The sample of the study consisted of 58 right-handed male volunteers, with ages ranging from 18 to 26 years old: 18 professional volleyball players with atrophy (PAG) of the infraspinatus muscle on the dominant side (Figure 1), 20 volleyball players without the atrophy (PG) of infraspinatus, and 20 healthy nonathlete controls (CG) (Table 1). All athletes have an international high level of competition, with a mean of 12 years of experiences playing volleyball. They were in perfect clinical condition to engage in physical activities. Control subjects had no previous history of shoulder pathologies on the dominant side and did not participate in any systematic long-term activities to improve upper limb abilities. All participants were healthy, free of cognitive deficits and were not using any medication or psychoactive substance at the time of the test. The diagnostic of the infraspinatus atrophy was confirmed by an orthopedic surgeon after clinical exam. The definition of infraspinatus atrophy was loss of muscle belly in the infraspinatus scapular fossa in a posterior shoulder view. The atrophy was considered present or absent, without quantifying the level of infraspinatus atrophy, once this is a controversial topic, because it could be influenced by factors as genetic, exercises and nutrition. The Edinburgh Handedness Inventory was used to assess laterality and exclude left-handed individuals from the experiment. Prior to their inclusion in the study, participants signed a consent form, where the experimental conditions were thoroughly described. The ethics committee of the Psychiatric Institute of the Federal University of Rio de Janeiro approved the experiment.

tab1
Table 1: Demographic table comparing the three groups.
634891.fig.001
Figure 1: Professional volleyball player with atrophy of the infraspinatus muscle on the dominant side.

2.2. Apparatus

A motor-driven, proprioception testing device (PTD), which was developed at the Neuromuscular Research Laboratory of the National Institute of Traumatology and Orthopaedics (INTO) [26], was used to assess the TTDPM (Figure 2). The PTD comprised (1) a motor reducer driver that included an electric motor (12 V, 12 Watts, 7 A, 14 Nm torque) and a reducer; (2) synchronized pulleys and a belt that moved a lever arm; (3) a u-shaped lever arm for limb placement; (4) air splints around the lever arm and the participant’s arm to provide uniform compression within the device, stabilize the upper extremity, and reduce cues from cutaneous mechanoreceptors [27]; (5) a button switch for the participant to indicate a response. The device was designed to passively move the arm in internal and external rotations of the shoulder joint. A potentiometer connected to the shaft of the lever arm and interfaced with a PC converted angular movement into electric signals that were stored in the computer.

634891.fig.002
Figure 2: The apparatus and participant position for the experiment procedure.
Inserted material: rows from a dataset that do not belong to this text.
(* ===== verification/IpAddress.v ===== *)
(** The addresses and networks of Python's [ipaddress], as far as the webhook
    endpoint uses them: parsing, and whether a network holds an address. *)

From S2P Require Export PyVal.

#[local] Open Scope Z_scope.

(** ** Numbers *)

Definition parse_octet (s : string) : option Z :=
  if string_is_empty s || negb (string_forallb is_digit s) || Nat.ltb 3 (String.length s) then None
  else if negb (String.eqb s "0") && startswith "0" s then None
  else let z := int_of_digits s in if 255 <? z then None else Some z.

Definition hex_digit (c : ascii) : option Z :=
  let n := Z.of_nat (nat_of_ascii c) in
  if is_digit c then Some (n - 48)
  else if char_in 97 102 c then Some (n - 87)
  else if char_in 65 70 c then Some (n - 55)
  else None.
Fixpoint hex_value (acc : Z) (s : string) : option Z :=
  match s with
  | EmptyString => Some acc
  | String c s => match hex_digit c with Some d => hex_value (acc * 16 + d) s | None => None end
  end.
Definition parse_hextet (s : string) : option Z :=
  if string_is_empty s || Nat.ltb 4 (String.length s) then None else hex_value 0 s.

(** ** Addresses *)

Definition ipv4_int (s : string) : option Z :=
  match map parse_octet (split_char "." s) with
  | [Some a; Some b; Some c; Some d] => Some (((a * 256 + b) * 256 + c) * 256 + d)
  | _ => None
  end.

(** A group of an IPv6 address: its text, or half of an IPv4 suffix. *)
Inductive part := PText (s : string) | PNum (n : Z).
Definition part_blank (p : part) : bool := match p with PText EmptyString => true | _ => false end.
Definition part_value (p : part) : option Z := match p with PText s => parse_hextet s | PNum n => Some n end.

Definition ipv6_parts (s : string) : option (list part) :=
  let texts := split_char ":" s in
  if Nat.ltb (length texts) 3 then None
  else
    let final := List.last texts EmptyString in
    if contains "." final then
      match ipv4_int final with
      | Some v => Some (map PText (removelast texts) ++ [PNum (Z.shiftr v 16 mod 65536); PNum (v mod 65536)])
      | None => None
      end
    else Some (map PText texts).

(** The positions, endpoints apart, where nothing stands between two colons. *)
Definition blanks (parts : list part) : list nat :=
  List.filter (fun i => match parts !! i with Some p => part_blank p | None => false end) (seq 1 (length parts - 2)).

Fixpoint groups (acc : Z) (parts : list part) : option Z :=
  match parts with
  | [] => Some acc
  | p :: parts => match part_value p with Some v => groups (acc * 65536 + v) parts | None => None end
  end.

Definition first_blank (parts : list part) : bool := match parts with p :: _ => part_blank p | [] => false end.
Definition last_blank (parts : list part) : bool := match List.last parts (PNum 0) with p => part_blank p end.

Definition ipv6_of_parts (parts : list part) : option Z :=
  let n := length parts in
  if Nat.ltb 9 n then None
  else
    match blanks parts with
    | [] => if negb (Nat.eqb n 8) || first_blank parts || last_blank parts then None else groups 0 parts
    | [skip] =>
        let hi := if first_blank parts then (skip - 1)%nat else skip in
        let lo := if last_blank parts then (n - skip - 2)%nat else (n - skip - 1)%nat in
        if first_blank parts && negb (Nat.eqb hi 0) || last_blank parts && negb (Nat.eqb lo 0) || Nat.ltb 7 (hi + lo)
        then None
        else
          match groups 0 (take hi parts), groups 0 (drop (n - lo) parts) with
          | Some h, Some l => Some (h * 65536 ^ Z.of_nat (8 - hi) + l)
          | _, _ => None
          end
    | _ => None
    end.

(** The address before its scope. *)
Definition scope_split (s : string) : option string :=
  match split_char "%" s with
  | [addr] => Some addr
  | [addr; scope] => if string_is_empty scope then None else Some addr
  | _ => None
  end.
Definition ipv6_int (s : string) : option Z :=
  match scope_split s with
  | Some addr => match ipv6_parts addr with Some parts => ipv6_of_parts parts | None => None end
  | None => None
  end.

Inductive ip := IPv4 (v : Z) | IPv6 (v : Z).
Definition value_error {A} (s what : string) : result A :=
  raise_value ("'" ++ s ++ "' does not appear to be an IPv4 or IPv6 " ++ what).
Definition ip_address (s : string) : result ip :=
  if contains "/" s then value_error s "address"
  else match ipv4_int s with
       | Some v => Ok (IPv4 v)
       | None => match ipv6_int s with Some v => Ok (IPv6 v) | None => value_error s "address" end
       end.

(** ** Networks *)

Definition prefix_of_digits (max : Z) (s : string) : option Z :=
  if digits1 s then let p := int_of_digits s in if p <=? max then Some p else None else None.

(** A netmask: ones before zeros. *)
Definition netmask_of (bits prefix : Z) : Z := 2 ^ bits - 2 ^ (bits - prefix).
Definition prefix_of_mask (v : Z) : option Z :=
  List.find (fun p => netmask_of 32 p =? v) (map Z.of_nat (seq 0 33)).
Definition ipv4_prefix (s : string) : option Z :=
  match prefix_of_digits 32 s with
  | Some p => Some p
  | None =>
      match ipv4_int s with
      | Some v => match prefix_of_mask v with Some p => Some p | None => prefix_of_mask (Z.lxor v (2 ^ 32 - 1)) end
      | None => None
      end
  end.

(** The network address and the mask. *)
Inductive network := Net4 (address mask : Z) | Net6 (address mask : Z).

Definition ip_network (s : string) : result network :=
  let '(addr, prefix) := match split_char "/" s with
                         | [addr] => (Some addr, None)
                         | [addr; prefix] => (Some addr, Some prefix)
                         | _ => (None, None)
                         end in
  let p4 := match prefix with Some p => ipv4_prefix p | None => Some 32 end in
  let p6 := match prefix with Some p => prefix_of_digits 128 p | None => Some 128 end in
  match addr with
  | None => value_error s "network"
  | Some a =>
      match ipv4_int a, p4 with
      | Some v, Some p => Ok (Net4 (Z.land v (netmask_of 32 p)) (netmask_of 32 p))
      | _, _ =>
          match ipv6_int a, p6 with
          | Some v, Some p => Ok (Net6 (Z.land v (netmask_of 128 p)) (netmask_of 128 p))
          | _, _ => value_error s "network"
          end
      end
  end.

(** [address in network]. *)
Definition in_network (a : ip) (n : network) : bool :=
  match a, n with
  | IPv4 v, Net4 address mask | IPv6 v, Net6 address mask => Z.land v mask =? address
  | _, _ => false
  end.

(** ** Membership is a range of addresses *)

Lemma land_netmask bits prefix v : 0 <= prefix <= bits -> 0 <= v < 2 ^ bits ->
  Z.land v (netmask_of bits prefix) = v / 2 ^ (bits - prefix) * 2 ^ (bits - prefix).
Proof.
  intros Hp Hv. unfold netmask_of. set (k := bits - prefix). assert (Hk : 0 <= k <= bits) by lia.
  rewrite <- Z.shiftr_div_pow2, <- Z.shiftl_mul_pow2 by lia. apply Z.bits_inj'. intros i Hi.
  rewrite Z.land_spec, Z.shiftl_spec by lia.
  assert (Hmask : Z.testbit (2 ^ bits - 2 ^ k) i = (k <=? i) && (i <? bits)).
  { replace (2 ^ bits - 2 ^ k) with (Z.shiftl (Z.ones (bits - k)) k).
    2: { rewrite Z.shiftl_mul_pow2, Z.ones_equiv by lia. replace (2 ^ bits) with (2 ^ (bits - k) * 2 ^ k); [lia|].
         rewrite <- Z.pow_add_r by lia. f_equal. lia. }
    rewrite Z.shiftl_spec by lia. destruct (Z.leb_spec k i) as [Hle|Hlt].
    - destruct (Z.ltb_spec i bits); [apply Z.ones_spec_low; lia|apply Z.ones_spec_high; lia].
    - rewrite Z.testbit_neg_r by lia. done. }
  rewrite Hmask. destruct (Z.leb_spec k i) as [Hle|Hlt]; cbn [andb].
  - rewrite Z.shiftr_spec by lia. replace (i - k + k) with i by lia. destruct (Z.ltb_spec i bits) as [Hb|Hb]; [by rewrite andb_true_r|].
    rewrite andb_false_r. symmetry. destruct (decide (v = 0)) as [->|Hnz]; [apply Z.bits_0|].
    apply Z.bits_above_log2; [lia|]. apply Z.log2_lt_pow2; [lia|]. pose proof (Z.pow_le_mono_r 2 bits i). lia.
  - rewrite andb_false_r. symmetry. apply Z.testbit_neg_r. lia.
Qed.

(** An IPv4 network [a/p] holds the addresses of its block of [2^(32-p)]. *)
Lemma in_network4 a p v : 0 <= p <= 32 -> 0 <= v < 2 ^ 32 -> 0 <= a < 2 ^ 32 ->
  in_network (IPv4 v) (Net4 (Z.land a (netmask_of 32 p)) (netmask_of 32 p)) = true <->
  v / 2 ^ (32 - p) = a / 2 ^ (32 - p).
Proof.
  intros Hp Hv Ha. simpl. rewrite !land_netmask by lia. rewrite Z.eqb_eq.
  pose proof (Z.pow_pos_nonneg 2 (32 - p)). split; [|by intros ->]. intros He. apply Z.mul_cancel_r in He; [done|lia].
Qed.

Example some_addresses :
  map ip_address ["10.1.2.3"; "::1"; "1::"; "::ffff:10.1.2.3"; "2001:db8::8:0:1%eth0"]%string =
  map Ok [IPv4 167838211; IPv6 1; IPv6 (2 ^ 112); IPv6 281470849581571;
          IPv6 42540766411282592856903984986013564929].
Proof. by vm_compute. Qed.
Example no_addresses :
  forallb (fun s => match ip_address s with Err _ => true | Ok _ => false end)
    ["10.1.2"; "10.01.2.3"; "10.1.2.256"; "1::2::3"; ":1::"; "12345::"; ""; "10.0.0.0/8"; "fe80::1%"]%string = true.
Proof. by vm_compute. Qed.
Example some_networks :
  forallb (fun x => match ip_address x.1.1, ip_network x.1.2 with Ok a, Ok n => Bool.eqb (in_network a n) x.2 | _, _ => false end)
    [("10.1.2.3", "10.0.0.0/8", true); ("10.1.2.3", "10.1.2.9/255.255.255.0", true); ("11.1.2.3", "10.0.0.0/0.255.255.255", false);
     ("::1", "::/64", true); ("::1", "0.0.0.0/0", false); ("10.1.2.3", "10.1.2.3", true)]%string = true.
Proof. by vm_compute. Qed.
Electroencephalographic (EEG) activity was acquired during the task with a 20-channel Braintech-3000 (EMSA-Medical Instruments, Rio de Janeiro, Brazil). The International 10/20 System [28] for electrode placement (referenced to linked earlobes) was used and the 20 monopolar electrodes were arranged in a nylon cap. Electromyographic (EMG) activity of the deltoids and pectoralis major muscles [15, 29] was recorded concurrently with the EEG by an EMG1000 device (Lynx, São Paulo, Brazil).

2.3. Task and Procedure

A light- and sound-attenuated room was prepared for data acquisition. Participants were comfortably seated on a reclining chair attached to the PTD, with the dominant shoulder abducted at 90 degrees and rotated forward by 30 degrees so that the arm was in the same plane as the scapula. The elbow was flexed at 90 degrees [30, 31]. Participants were instructed to relax and to avoid imagining movement of the shoulder during the task. The task involved internal rotations of the shoulder around its longitudinal axis, from the initial position established at 80 degrees of external rotation. This position was chosen to avoid extreme positioning of the joint. Auditory and visual cues were attenuated using ear-plugs and a blindfold. Each trial started with 15s of EEG and EMG recording without motor movement. After these baseline measurements, the motor shaft was engaged to rotate the shoulder at the constant rate of 0.4 degrees/s in the direction of the internal rotation. Participants were instructed to respond by pressing the hand-held switch when movement of the shoulder was detected. Participants performed five blocks of four trials each. TTDPM was measured by recording the response latency, that is, the time to detect the passive movement and press the button switch after stimulation onset.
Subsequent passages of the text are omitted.